*** Opening Source records ***

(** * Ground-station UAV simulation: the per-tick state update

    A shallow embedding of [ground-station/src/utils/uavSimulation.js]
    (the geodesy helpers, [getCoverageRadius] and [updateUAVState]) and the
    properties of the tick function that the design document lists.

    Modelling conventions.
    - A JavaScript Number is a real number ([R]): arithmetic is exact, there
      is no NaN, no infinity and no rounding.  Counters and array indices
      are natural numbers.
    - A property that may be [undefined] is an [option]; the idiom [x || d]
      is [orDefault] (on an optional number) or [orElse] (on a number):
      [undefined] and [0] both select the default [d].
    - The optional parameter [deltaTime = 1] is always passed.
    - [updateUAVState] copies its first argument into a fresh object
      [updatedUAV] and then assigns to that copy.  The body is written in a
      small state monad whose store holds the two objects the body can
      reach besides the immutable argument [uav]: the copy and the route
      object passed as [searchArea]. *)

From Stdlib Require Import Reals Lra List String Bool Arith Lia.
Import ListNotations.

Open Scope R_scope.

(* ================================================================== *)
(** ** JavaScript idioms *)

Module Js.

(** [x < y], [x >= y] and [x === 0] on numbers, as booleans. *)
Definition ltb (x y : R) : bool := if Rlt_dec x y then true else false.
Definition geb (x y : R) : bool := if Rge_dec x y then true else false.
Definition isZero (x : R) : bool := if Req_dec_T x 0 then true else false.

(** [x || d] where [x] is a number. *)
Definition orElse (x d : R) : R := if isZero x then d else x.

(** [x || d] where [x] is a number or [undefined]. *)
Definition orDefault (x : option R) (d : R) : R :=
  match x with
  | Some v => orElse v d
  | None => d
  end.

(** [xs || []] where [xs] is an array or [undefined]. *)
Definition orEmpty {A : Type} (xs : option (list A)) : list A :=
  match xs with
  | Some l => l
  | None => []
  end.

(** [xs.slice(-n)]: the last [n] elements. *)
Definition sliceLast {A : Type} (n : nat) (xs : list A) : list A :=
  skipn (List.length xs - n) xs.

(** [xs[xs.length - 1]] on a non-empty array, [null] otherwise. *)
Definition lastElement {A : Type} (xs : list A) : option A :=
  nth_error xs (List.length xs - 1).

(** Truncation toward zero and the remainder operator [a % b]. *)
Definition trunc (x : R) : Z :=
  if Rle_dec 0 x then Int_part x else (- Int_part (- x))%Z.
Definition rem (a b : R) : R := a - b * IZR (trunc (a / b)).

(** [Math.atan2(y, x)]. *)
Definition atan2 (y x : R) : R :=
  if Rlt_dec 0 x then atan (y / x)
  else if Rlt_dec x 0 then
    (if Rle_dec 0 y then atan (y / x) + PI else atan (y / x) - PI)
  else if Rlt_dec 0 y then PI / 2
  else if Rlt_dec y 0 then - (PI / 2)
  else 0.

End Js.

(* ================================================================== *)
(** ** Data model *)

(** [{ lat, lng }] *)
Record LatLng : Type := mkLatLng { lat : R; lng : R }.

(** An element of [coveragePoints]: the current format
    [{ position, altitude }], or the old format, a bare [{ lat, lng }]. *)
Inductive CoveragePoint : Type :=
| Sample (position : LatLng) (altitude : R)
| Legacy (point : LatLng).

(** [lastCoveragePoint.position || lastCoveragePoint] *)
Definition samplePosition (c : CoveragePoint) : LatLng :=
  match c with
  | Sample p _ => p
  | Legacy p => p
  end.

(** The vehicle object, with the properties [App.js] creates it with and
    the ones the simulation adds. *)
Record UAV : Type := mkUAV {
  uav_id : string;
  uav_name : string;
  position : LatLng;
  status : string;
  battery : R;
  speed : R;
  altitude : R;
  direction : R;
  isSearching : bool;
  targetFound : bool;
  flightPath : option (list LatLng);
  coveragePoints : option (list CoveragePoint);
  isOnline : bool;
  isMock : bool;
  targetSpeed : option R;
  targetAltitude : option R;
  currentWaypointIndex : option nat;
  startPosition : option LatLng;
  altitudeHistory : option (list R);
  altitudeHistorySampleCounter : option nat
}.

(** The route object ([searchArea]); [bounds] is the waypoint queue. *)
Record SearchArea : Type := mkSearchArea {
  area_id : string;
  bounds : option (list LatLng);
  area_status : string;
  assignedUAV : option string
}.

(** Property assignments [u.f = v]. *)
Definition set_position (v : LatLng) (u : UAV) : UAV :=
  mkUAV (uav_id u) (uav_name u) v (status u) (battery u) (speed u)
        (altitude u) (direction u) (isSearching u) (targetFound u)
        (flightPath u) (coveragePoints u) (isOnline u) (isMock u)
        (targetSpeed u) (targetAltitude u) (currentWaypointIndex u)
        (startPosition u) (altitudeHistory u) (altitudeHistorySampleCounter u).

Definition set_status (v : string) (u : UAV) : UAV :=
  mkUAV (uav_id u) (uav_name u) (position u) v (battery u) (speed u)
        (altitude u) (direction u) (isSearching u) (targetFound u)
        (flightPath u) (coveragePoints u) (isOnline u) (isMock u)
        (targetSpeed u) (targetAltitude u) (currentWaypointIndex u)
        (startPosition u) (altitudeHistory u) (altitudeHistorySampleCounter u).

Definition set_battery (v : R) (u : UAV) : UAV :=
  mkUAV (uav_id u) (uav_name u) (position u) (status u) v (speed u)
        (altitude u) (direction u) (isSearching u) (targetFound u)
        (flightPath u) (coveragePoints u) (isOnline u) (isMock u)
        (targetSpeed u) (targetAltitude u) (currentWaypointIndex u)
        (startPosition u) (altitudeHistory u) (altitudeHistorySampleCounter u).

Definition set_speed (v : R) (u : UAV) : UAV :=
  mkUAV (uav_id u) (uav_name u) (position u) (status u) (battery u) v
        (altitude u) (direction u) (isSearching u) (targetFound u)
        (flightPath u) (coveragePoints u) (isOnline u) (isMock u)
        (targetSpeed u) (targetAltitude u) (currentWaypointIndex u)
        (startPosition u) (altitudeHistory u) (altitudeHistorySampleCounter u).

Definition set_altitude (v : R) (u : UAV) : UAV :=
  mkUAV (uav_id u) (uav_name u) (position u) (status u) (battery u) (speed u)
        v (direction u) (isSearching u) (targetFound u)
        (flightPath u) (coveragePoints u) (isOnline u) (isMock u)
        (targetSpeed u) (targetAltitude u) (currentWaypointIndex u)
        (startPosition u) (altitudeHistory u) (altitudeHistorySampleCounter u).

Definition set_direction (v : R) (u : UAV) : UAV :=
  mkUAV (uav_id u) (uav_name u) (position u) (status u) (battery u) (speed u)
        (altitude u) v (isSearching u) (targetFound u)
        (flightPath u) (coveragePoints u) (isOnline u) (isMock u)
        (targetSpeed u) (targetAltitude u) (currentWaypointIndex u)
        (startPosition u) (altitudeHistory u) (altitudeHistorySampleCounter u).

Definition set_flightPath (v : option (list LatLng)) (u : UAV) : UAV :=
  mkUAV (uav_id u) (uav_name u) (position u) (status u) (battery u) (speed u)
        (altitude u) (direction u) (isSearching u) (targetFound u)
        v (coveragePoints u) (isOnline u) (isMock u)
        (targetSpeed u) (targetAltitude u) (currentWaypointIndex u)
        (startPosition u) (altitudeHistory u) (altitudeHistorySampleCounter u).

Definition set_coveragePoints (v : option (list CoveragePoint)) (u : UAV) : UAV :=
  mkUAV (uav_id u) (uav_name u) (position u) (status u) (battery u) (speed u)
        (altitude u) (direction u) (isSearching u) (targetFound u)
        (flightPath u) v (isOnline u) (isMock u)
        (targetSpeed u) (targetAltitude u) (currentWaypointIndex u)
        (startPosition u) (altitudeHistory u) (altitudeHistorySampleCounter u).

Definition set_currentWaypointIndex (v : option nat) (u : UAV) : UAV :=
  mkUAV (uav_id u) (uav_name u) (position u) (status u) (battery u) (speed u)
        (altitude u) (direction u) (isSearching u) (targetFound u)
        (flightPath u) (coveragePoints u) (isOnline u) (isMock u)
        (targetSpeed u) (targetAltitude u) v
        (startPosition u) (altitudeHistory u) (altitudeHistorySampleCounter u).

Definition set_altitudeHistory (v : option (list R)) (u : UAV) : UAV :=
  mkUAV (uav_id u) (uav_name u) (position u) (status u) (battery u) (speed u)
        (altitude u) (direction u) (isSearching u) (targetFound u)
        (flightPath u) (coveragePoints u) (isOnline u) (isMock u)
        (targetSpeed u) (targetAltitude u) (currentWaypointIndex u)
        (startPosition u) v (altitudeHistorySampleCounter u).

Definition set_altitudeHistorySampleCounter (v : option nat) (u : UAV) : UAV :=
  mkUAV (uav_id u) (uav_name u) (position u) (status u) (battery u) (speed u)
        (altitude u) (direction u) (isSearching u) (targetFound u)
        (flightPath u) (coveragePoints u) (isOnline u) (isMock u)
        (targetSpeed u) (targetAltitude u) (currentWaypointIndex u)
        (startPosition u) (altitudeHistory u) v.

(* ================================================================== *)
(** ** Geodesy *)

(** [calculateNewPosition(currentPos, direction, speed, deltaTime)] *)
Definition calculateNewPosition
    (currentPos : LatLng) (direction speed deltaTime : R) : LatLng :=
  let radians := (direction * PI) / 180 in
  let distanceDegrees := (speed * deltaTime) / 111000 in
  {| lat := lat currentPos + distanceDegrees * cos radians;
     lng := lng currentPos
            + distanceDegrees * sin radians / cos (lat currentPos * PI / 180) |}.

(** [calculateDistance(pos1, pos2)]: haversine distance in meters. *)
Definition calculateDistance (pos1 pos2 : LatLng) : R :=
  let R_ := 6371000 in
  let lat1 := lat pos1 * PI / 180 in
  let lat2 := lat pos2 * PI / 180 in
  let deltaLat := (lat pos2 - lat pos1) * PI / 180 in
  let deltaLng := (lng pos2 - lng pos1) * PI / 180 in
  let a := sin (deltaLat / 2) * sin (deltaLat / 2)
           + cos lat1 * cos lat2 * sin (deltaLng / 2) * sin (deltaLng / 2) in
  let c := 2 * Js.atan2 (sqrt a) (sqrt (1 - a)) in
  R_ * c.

*** Closing Source records ***
*** Opening Source records ***

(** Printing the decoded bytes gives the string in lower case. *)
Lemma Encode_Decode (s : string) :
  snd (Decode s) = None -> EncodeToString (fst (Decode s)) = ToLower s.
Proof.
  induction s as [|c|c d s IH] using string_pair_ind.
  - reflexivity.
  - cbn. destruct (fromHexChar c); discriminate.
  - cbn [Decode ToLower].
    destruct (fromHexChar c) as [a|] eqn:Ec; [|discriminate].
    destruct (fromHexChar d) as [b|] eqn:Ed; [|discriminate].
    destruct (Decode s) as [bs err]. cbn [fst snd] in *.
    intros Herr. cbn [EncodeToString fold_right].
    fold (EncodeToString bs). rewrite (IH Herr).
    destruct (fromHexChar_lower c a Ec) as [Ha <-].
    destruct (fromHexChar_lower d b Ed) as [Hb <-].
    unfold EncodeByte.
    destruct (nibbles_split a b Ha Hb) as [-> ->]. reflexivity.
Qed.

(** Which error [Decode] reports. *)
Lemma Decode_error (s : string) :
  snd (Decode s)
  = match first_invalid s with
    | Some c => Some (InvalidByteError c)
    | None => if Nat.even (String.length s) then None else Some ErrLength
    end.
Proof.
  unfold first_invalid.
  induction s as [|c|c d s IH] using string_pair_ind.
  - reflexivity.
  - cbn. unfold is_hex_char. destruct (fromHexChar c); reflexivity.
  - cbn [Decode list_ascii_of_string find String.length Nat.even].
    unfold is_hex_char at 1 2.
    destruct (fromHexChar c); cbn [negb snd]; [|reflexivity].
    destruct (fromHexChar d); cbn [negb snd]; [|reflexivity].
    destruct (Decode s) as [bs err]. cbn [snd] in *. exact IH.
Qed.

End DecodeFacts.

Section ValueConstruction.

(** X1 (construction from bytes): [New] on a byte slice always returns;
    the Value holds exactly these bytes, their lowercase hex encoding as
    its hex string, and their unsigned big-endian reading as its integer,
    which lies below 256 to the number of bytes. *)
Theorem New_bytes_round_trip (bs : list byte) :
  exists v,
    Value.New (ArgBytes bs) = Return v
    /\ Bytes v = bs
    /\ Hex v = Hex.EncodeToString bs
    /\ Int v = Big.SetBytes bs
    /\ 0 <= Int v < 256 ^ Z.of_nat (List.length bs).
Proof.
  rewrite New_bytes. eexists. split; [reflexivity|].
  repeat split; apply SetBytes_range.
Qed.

*** Closing Source records ***
*** Opening Source records ***

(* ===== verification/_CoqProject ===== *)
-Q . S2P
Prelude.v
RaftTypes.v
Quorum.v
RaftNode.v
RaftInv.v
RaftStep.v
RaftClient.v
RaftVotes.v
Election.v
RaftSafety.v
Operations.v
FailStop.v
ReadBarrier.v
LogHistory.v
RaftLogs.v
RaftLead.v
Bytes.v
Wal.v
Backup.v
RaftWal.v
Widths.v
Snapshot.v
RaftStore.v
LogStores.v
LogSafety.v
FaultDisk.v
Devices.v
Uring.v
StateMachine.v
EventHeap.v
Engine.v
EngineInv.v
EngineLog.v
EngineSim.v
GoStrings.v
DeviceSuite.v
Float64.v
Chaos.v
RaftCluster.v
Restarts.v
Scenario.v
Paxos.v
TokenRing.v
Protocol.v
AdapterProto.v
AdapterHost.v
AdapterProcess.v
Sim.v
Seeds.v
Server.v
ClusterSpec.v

*** Closing Source records ***

Would you print, exactly as written, every line above from the one holding "- The optional" through the one holding "small state monad", with both included and no other lines?

    - The optional parameter [deltaTime = 1] is always passed.
    - [updateUAVState] copies its first argument into a fresh object
      [updatedUAV] and then assigns to that copy.  The body is written in a
      small state monad whose store holds the two objects the body can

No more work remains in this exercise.